▶ [Exercise prompt]: Hunt for the word "auto" across the entries below, copying each line that holds it.
------ The data
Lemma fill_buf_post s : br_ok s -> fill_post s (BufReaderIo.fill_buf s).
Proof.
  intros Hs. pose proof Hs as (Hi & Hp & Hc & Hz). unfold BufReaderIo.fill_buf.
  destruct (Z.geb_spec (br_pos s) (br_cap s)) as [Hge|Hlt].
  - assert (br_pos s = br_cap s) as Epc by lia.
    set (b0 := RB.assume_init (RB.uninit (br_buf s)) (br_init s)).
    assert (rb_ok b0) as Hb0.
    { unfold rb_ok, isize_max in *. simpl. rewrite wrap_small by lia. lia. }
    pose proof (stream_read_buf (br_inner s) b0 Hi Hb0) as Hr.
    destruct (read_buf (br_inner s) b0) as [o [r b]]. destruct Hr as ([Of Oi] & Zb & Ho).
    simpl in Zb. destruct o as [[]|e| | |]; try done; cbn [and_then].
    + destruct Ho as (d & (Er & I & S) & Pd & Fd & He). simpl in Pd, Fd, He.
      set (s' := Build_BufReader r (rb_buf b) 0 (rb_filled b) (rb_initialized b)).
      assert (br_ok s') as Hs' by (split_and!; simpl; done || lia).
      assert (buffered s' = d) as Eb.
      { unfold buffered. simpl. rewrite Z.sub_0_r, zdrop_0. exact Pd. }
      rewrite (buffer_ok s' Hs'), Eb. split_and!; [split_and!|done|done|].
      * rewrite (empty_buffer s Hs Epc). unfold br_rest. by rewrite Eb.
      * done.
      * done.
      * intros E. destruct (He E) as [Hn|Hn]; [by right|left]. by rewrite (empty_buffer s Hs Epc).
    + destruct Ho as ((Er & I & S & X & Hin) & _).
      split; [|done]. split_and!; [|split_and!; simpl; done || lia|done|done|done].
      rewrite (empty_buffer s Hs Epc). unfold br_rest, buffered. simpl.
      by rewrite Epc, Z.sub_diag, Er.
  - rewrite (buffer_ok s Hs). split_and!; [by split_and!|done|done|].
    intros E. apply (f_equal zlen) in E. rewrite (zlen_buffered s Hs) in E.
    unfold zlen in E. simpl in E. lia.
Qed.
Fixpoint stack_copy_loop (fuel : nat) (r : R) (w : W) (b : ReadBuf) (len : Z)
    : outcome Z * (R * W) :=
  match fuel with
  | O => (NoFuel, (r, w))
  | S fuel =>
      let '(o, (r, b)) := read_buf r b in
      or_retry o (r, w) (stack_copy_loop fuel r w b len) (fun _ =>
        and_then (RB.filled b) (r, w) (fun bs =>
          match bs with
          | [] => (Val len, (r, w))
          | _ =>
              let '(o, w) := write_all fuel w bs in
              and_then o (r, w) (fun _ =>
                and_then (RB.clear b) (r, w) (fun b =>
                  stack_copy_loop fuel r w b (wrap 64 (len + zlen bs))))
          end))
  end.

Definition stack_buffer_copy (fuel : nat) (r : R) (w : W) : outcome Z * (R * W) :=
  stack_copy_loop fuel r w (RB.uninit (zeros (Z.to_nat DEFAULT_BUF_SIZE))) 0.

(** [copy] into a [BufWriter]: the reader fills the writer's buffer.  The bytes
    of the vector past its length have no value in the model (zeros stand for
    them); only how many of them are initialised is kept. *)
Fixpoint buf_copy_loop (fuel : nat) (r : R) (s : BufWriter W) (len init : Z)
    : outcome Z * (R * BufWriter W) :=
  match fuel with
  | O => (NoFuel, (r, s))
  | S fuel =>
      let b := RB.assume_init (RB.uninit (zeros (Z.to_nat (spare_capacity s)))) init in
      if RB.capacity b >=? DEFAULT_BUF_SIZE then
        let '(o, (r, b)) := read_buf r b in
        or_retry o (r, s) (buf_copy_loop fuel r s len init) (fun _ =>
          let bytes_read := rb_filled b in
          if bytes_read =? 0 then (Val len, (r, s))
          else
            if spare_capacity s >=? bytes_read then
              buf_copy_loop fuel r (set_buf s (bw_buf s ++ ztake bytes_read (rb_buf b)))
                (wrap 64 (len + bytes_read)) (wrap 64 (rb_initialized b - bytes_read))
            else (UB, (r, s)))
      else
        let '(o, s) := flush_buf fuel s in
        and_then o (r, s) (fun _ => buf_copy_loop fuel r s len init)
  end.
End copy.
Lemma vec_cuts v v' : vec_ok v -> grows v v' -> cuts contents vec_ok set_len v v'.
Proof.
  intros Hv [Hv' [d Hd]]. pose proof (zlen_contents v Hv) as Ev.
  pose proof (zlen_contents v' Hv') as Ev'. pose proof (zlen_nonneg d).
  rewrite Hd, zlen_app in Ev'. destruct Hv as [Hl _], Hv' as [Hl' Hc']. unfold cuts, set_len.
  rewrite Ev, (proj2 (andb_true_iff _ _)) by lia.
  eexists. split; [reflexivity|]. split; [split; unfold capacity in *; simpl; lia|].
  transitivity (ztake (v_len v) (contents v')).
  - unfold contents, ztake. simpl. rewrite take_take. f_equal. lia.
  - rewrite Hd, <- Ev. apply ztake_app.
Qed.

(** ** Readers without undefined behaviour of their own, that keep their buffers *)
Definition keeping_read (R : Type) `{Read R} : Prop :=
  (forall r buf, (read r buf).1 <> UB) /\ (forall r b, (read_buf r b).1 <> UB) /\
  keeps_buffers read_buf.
------------
------ The data
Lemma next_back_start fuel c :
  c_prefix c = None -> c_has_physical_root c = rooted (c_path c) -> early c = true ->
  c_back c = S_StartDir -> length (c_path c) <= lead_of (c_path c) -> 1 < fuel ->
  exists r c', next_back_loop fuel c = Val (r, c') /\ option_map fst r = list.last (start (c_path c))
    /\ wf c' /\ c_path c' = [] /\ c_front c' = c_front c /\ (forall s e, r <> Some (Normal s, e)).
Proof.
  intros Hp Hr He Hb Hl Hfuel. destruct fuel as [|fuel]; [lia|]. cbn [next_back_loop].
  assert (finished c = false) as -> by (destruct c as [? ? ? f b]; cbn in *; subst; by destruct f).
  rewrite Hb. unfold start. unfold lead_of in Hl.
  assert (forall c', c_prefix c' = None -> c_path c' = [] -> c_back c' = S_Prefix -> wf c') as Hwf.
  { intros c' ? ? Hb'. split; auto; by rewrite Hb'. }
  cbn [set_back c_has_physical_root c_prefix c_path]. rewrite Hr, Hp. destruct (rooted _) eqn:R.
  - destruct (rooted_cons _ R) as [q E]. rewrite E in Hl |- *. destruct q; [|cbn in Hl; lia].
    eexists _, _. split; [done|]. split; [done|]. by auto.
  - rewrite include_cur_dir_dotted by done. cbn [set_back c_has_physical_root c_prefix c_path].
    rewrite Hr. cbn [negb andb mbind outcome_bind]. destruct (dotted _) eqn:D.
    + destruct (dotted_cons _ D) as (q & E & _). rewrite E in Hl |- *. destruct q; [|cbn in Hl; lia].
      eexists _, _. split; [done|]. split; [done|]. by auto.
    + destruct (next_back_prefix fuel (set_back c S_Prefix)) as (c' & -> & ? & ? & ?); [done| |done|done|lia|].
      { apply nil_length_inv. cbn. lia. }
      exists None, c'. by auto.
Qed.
------------
▶ [Output below]:
  { intros c' ? ? Hb'. split; auto; by rewrite Hb'. }
    eexists _, _. split; [done|]. split; [done|]. by auto.
      eexists _, _. split; [done|]. split; [done|]. by auto.
      exists None, c'. by auto.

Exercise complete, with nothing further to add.